Менее прицельные эксперименты, начатые еще алхимиками с целью получить гомункулюса (маленького человечка) в колбе, продолженные знаменитой попыткой Юри и Миллера, получивших в колбе соединения, из которых мог бы такой гомункулюс состоять, продолжаются и сейчас, обновляемые введением в систему дополнительных параметров, предполагаемых на ранней Земле. В самом общем виде об экспериментах этого рода мы уже говорили. Очень похоже, что их задача может быть выполнена только если в колбе будут аккумулированы все начальные параметры. Между тем, по крайней мере, три из них до сих пор в этой работе не предусматривались. Первый – это воспроизведение не столько мыслимых на сегодня благоприятных условий для возникновения жизни, сколько их бесконечного разнообразия в замкнутом пространстве лабораторной колбы. Вряд ли молекулярные процессы, которые привели к возникновению жизни (генетического кода), происходили в единственном пузырьке, вмещающем несколько сотен или тысяч или даже миллионов молекул. Вероятнее, таких пространств-пузырьков было множество – в одних формировались различные варианты гиперциклов Эйгена, в других происходили отдельные события, моделируемые более прицельными экспериментами; позднее эти пузырьки объединялись в самых различных вариантах – пока не случилась комбинация, имевшая эволюционную перспективу.

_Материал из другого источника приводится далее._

(** * PIC16B lecture notebooks: a shallow embedding of the functions they define

    The repository is a set of Jupyter notebooks.  Each function or method a
    notebook defines is embedded below, next to the notebook it comes from:

    - the "performance" notebook ([all_pairs], [count_list] ... [count_list4],
      [reverse1], [reverse2], [task1], [task2] and the threading driver cell);
    - [lectures/tf/tf-5.ipynb] ([split], [sample], [generate_string], and the
      cells that encode the lines and print the generated strings);
    - [lectures/sql/sql-1.ipynb] ([prepare_df]);
    - [lectures/abm/abm-1.ipynb] (the Toy and Schelling agents and models,
      [viz_state]).

    Operations of the Python runtime on built-in values (lists, dicts, strings,
    integers) are Rocq functions.  A call into an imported library (mesa, numpy,
    pandas, tensorflow, threading, os, the standard output stream) is a node
    [Call] of a program tree: the library's answer is whatever the environment
    gives, and theorems quantify over every environment. *)

From Stdlib Require Import ZArith List String Ascii Uint63 Floats Lia.
From stdpp Require Import base gmap strings list sorting pretty.

Local Open Scope string_scope.
Local Open Scope list_scope.
Local Open Scope Z_scope.

(* ================================================================= *)
(** ** Python exceptions and outcomes *)

(** An exception object: its class and its message. *)
Record exn := Exn { exn_class : string; exn_msg : string }.

Definition TypeError (msg : string) : exn := Exn "TypeError" msg.
Definition ValueError (msg : string) : exn := Exn "ValueError" msg.
Definition IndexError (msg : string) : exn := Exn "IndexError" msg.
Definition AttributeError (msg : string) : exn := Exn "AttributeError" msg.
Definition NameError (msg : string) : exn := Exn "NameError" msg.

(** What a call gives back to its caller: a value, or a raised exception. *)
Inductive outcome (A : Type) : Type :=
| Returned (a : A)
| Raised (e : exn).
Arguments Returned {A} a.
Arguments Raised {A} e.

Definition outcome_bind {A B} (o : outcome A) (f : A -> outcome B) : outcome B :=
  match o with
  | Returned a => f a
  | Raised e => Raised e
  end.

(* ================================================================= *)
(** ** Programs over library calls *)

Section Prog.
Context {call : Type} {answer : call -> Type}.

(** A function body as a tree.  [Throw] is a [raise] by an operation of the
    runtime inside the body (an index out of range, a bad keyword argument);
    [Call c k] calls the library operation [c] and goes on with [k] on its
    answer; [TryExcept body handler k] is a [try: body / except Exception as e:
    handler e] statement followed by [k]. *)
Inductive prog : Type -> Type :=
| Ret {A} (a : A) : prog A
| Throw {A} (e : exn) : prog A
| Call {A} (c : call) (k : answer c -> prog A) : prog A
| TryExcept {A B} (body : prog B) (handler : exn -> prog B) (k : B -> prog A) : prog A.

Fixpoint bind {A B} (p : prog A) : (A -> prog B) -> prog B :=
  match p in prog T return (T -> prog B) -> prog B with
  | Ret a => fun f => f a
  | Throw e => fun _ => Throw e
  | Call c k => fun f => Call c (fun x => bind (k x) f)
  | TryExcept body handler k => fun f => TryExcept body handler (fun b => bind (k b) f)
  end.

(** A runtime operation that may raise, inside a body. *)
Definition lift {A} (o : outcome A) : prog A :=
  match o with
  | Returned a => Ret a
  | Raised e => Throw e
  end.

(** [for x in xs: s = body x s]. *)
Fixpoint for_each {X S} (xs : list X) (body : X -> S -> prog S) (s : S) : prog S :=
  match xs with
  | [] => Ret s
  | x :: xs' => bind (body x s) (for_each xs' body)
  end.

(** One thing that happened while a body ran. *)
Inductive event : Type :=
| EvCall (c : call) (r : outcome (answer c))
| EvThrow (e : exn)
| EvCaught (e : exn).

(** The exception an event raised, if it raised one. *)
Definition raised_by (ev : event) : option exn :=
  match ev with
  | EvCall _ (Raised e) => Some e
  | EvCall _ (Returned _) => None
  | EvThrow e => Some e
  | EvCaught _ => None
  end.

(** The library: every call answers (or raises) and moves the world on. *)
Definition library (W : Type) : Type := forall c : call, W -> outcome (answer c) * W.

Section Run.
Context {W : Type} (lib : library W).

(** Runs a body in world [w]: its outcome, the world after, and the events in
    the order they happened. *)
Fixpoint run {A} (p : prog A) (w : W) : outcome A * W * list event :=
  match p in prog T return outcome T * W * list event with
  | Ret a => (Returned a, w, [])
  | Throw e => (Raised e, w, [EvThrow e])
  | Call c k =>
      match lib c w with
      | (Returned x, w') =>
          let '(o, w'', tr) := run (k x) w' in (o, w'', EvCall c (Returned x) :: tr)
      | (Raised e, w') => (Raised e, w', [EvCall c (Raised e)])
      end
  | TryExcept body handler k =>
      let '(ob, w1, tr1) := run body w in
      match ob with
      | Returned b =>
          let '(o, w2, tr2) := run (k b) w1 in (o, w2, tr1 ++ tr2)
      | Raised e =>
          let '(oh, w2, tr2) := run (handler e) w1 in
          match oh with
          | Returned b =>
              let '(o, w3, tr3) := run (k b) w2 in
              (o, w3, tr1 ++ EvCaught e :: tr2 ++ tr3)
          | Raised e' => (Raised e', w2, tr1 ++ EvCaught e :: tr2)
          end
      end
  end.

Definition result_of {A} (p : prog A) (w : W) : outcome A := (run p w).1.1.
Definition world_after {A} (p : prog A) (w : W) : W := (run p w).1.2.
Definition trace_of {A} (p : prog A) (w : W) : list event := (run p w).2.

End Run.

(** Every exception an event of the run raised is the outcome of the run. *)
Definition propagated {A} (o : outcome A) (tr : list event) : Prop :=
  forall ev e, ev ∈ tr -> raised_by ev = Some e -> o = Raised e.

(** The next thing a body does: return, raise, or call the library.  A [try]
    statement is entered, left when its body or handler returns, and its
    handler is run when the body raises. *)
Inductive head (A : Type) : Type :=
| HRet (a : A)
| HThrow (e : exn)
| HCall (c : call) (k : answer c -> prog A).
#[local] Arguments HRet {A} a.
#[local] Arguments HThrow {A} e.
#[local] Arguments HCall {A} c k.

Fixpoint expose {A} (p : prog A) : head A :=
  match p in prog T return head T with
  | Ret a => HRet a
  | Throw e => HThrow e
  | Call c k => HCall c k
  | TryExcept body handler k =>
      match expose body with
      | HRet b => expose (k b)
      | HCall c kb => HCall c (fun x => TryExcept (kb x) handler k)
      | HThrow e =>
          match expose (handler e) with
          | HRet b => expose (k b)
          | HCall c kh => HCall c (fun x => bind (kh x) k)
          | HThrow e' => HThrow e'
          end
      end
  end.

(** The body that goes on after a call gave [r]. *)
Definition resume {A X} (k : X -> prog A) (r : outcome X) : prog A :=
  match r with
  | Returned x => k x
  | Raised e => Throw e
  end.

(** A body with no [try] statement in it, whatever the library answers. *)
Inductive handler_free : forall {A}, prog A -> Prop :=
| hf_Ret {A} (a : A) : handler_free (Ret a)
| hf_Throw {A} (e : exn) : handler_free (@Throw A e)
| hf_Call {A} (c : call) (k : answer c -> prog A) :
    (forall x, handler_free (k x)) -> handler_free (Call c k).

(** A body that calls no library at all. *)
Inductive call_free : forall {A}, prog A -> Prop :=
| cf_Ret {A} (a : A) : call_free (Ret a)
| cf_Throw {A} (e : exn) : call_free (@Throw A e).

End Prog.

Arguments prog : clear implicits.
Arguments event : clear implicits.
Arguments library : clear implicits.
Arguments head : clear implicits.
Arguments HRet {call answer A} a.
Arguments HThrow {call answer A} e.
Arguments HCall {call answer A} c k.

Declare Scope prog_scope.
Delimit Scope prog_scope with prog.
Notation "x <- c ;; k" := (bind c (fun x => k))
  (at level 100, c at next level, right associativity) : prog_scope.
Notation "c ;;; k" := (bind c (fun _ => k))
  (at level 100, k at level 200, right associativity) : prog_scope.

(** [f(args)] for a library operation [f], as an expression. *)
Definition call_lib {call : Type} {answer : call -> Type} (c : call) : prog call answer (answer c) :=
  Call c Ret.

(* ================================================================= *)
(** ** Built-in operations of the Python runtime *)

Module Py.

(** [len(l)]. *)
Definition len {A} (l : list A) : Z := Z.of_nat (length l).

(** [l[i]]: a negative index counts from the end; out of range raises. *)
Definition getitem {A} (what : string) (l : list A) (i : Z) : outcome A :=
  let j := if i <? 0 then i + len l else i in
  if (0 <=? j) && (j <? len l) then
    match l !! Z.to_nat j with
    | Some x => Returned x
    | None => Raised (IndexError (what +:+ " index out of range"))
    end
  else Raised (IndexError (what +:+ " index out of range")).

(** The bound of a slice [l[a:b]], clamped to [0, len l] as Python does. *)
Definition clamp {A} (l : list A) (i : Z) : Z :=
  let j := if i <? 0 then i + len l else i in
  Z.max 0 (Z.min j (len l)).

(** [l[a:b]] (step 1): never raises; empty when the bounds cross. *)
Definition slice {A} (l : list A) (a b : Z) : list A :=
  let lo := clamp l a in
  let hi := clamp l b in
  take (Z.to_nat (hi - lo)) (drop (Z.to_nat lo) l).

(** The number of values of [range(start, stop, step)], for [step <> 0]. *)
Definition range_len (start stop step : Z) : Z :=
  if (0 <? step) && (start <? stop) then (stop - start - 1) / step + 1
  else if (step <? 0) && (stop <? start) then (start - stop - 1) / (- step) + 1
  else 0.

(** [range(start, stop, step)]: raises [ValueError] on a zero step. *)
Definition range (start stop step : Z) : outcome (list Z) :=
  if step =? 0 then Raised (ValueError "range() arg 3 must not be zero")
  else Returned (map (fun k => start + Z.of_nat k * step)
                     (seq 0 (Z.to_nat (range_len start stop step)))).

(** [range(n)]. *)
Definition range1 (n : Z) : list Z := map Z.of_nat (seq 0 (Z.to_nat n)).

(** [for x in xs: acc = body x acc], where the body may raise. *)
Fixpoint for_in {X S} (xs : list X) (body : X -> S -> outcome S) (acc : S) : outcome S :=
  match xs with
  | [] => Returned acc
  | x :: xs' => outcome_bind (body x acc) (for_in xs' body)
  end.

(** [c.isspace()] for a character below 256: the characters [str.split()]
    splits on. *)
Definition isspace (c : ascii) : bool :=
  let n := nat_of_ascii c in
  ((9 <=? n) && (n <=? 13) || (28 <=? n) && (n <=? 32) || (n =? 133) || (n =? 160))%nat.

(** The words of [cs], [cur] being the word read so far, in reverse. *)
Fixpoint split_go (cs : list ascii) (cur : list ascii) : list (list ascii) :=
  match cs with
  | [] => match cur with [] => [] | _ => [rev cur] end
  | c :: cs' =>
      if isspace c then
        match cur with
        | [] => split_go cs' []
        | _ => rev cur :: split_go cs' []
        end
      else split_go cs' (c :: cur)
  end.

(** [s.split()] for a string of characters below 256 (the strings of this
    development): the maximal runs of characters that are not whitespace. *)
Definition split (s : string) : list string :=
  map string_of_list_ascii (split_go (list_ascii_of_string s) []).

(** [sep.join(l)]. *)
Definition join (sep : string) (l : list string) : string := String.concat sep l.

(** The newline that [print] ends a line with. *)
Definition nl : string := String (ascii_of_nat 10) EmptyString.

(** [enumerate(l)]: each element with its position. *)
Definition enumerate {A} (l : list A) : list (Z * A) :=
  imap (fun i x => (Z.of_nat i, x)) l.

(** [s[a:b]] and [len(s)] for a string [s]. *)
Definition str_slice (s : string) (a b : Z) : string :=
  string_of_list_ascii (slice (list_ascii_of_string s) a b).

Definition str_len (s : string) : Z := len (list_ascii_of_string s).

(** A word, as [str.split()] returns them: a run of characters that are not
    whitespace, with at least one character. *)
Definition is_word (w : list ascii) : Prop :=
  w <> [] /\ Forall (fun c => isspace c = false) w.

(** The characters of [sep.join(ws)]. *)
Fixpoint join_chars (sep : list ascii) (ws : list (list ascii)) : list ascii :=
  match ws with
  | [] => []
  | [w] => w
  | w :: ws' => w ++ sep ++ join_chars sep ws'
  end.

End Py.

(* ================================================================= *)
(** ** The performance notebook (src/unnamed/part_000) *)

Module Perf.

Второй, не использованный до сих пор в таких экспериментах параметр – это время, то есть, миллиард лет напряженной работы. Классический эксперимент Стенли Миллера (1952г) длился неделю и показал наличие в реторте 5 аминокислот. Миллер повторил свой эксперимент в 1958г, добавив в исходную смесь сероводород, в избытке содержащийся в продуктах вулканических извержений. Часть образцов он оставил нетронутыми. Спустя полвека Джеффри Бада из Института океанологии Калифорнийского университета в Сан-Диего проанализировал эти образцы и обнаружил в них ещ? и серусодержащие аминокислоты, которые были продуктами реакции, а не результатом жизнедеятельности контаминирующих бактерий. В определенной степени, это, конечно, результат применения современных методов анализа, неизвестных во времена Миллера. А если бы и сам эксперимент длился 50 лет? А если бы он длился ту же неделю – но в библейском исчислении, в котором один день – это два миллиарда лет? Прицельными экспериментами – с небольшим числом рационально подобранных компонентов – мы пробуем сократить необходимое для эксперимента время, но пока неясно даже, двигаемся ли мы в правильном направлении.
Наконец, третий параметр – это ввод в систему гравитационного ритмоводителя, не слишком понятную роль которого (облигатную или факультативную – неизвестно) в природе играет Луна. Собственно, весь этот «эксперимент» уже поставлен (правда, не нами), мы – его отдаленный (хотя, возможно, и не конечный) результат.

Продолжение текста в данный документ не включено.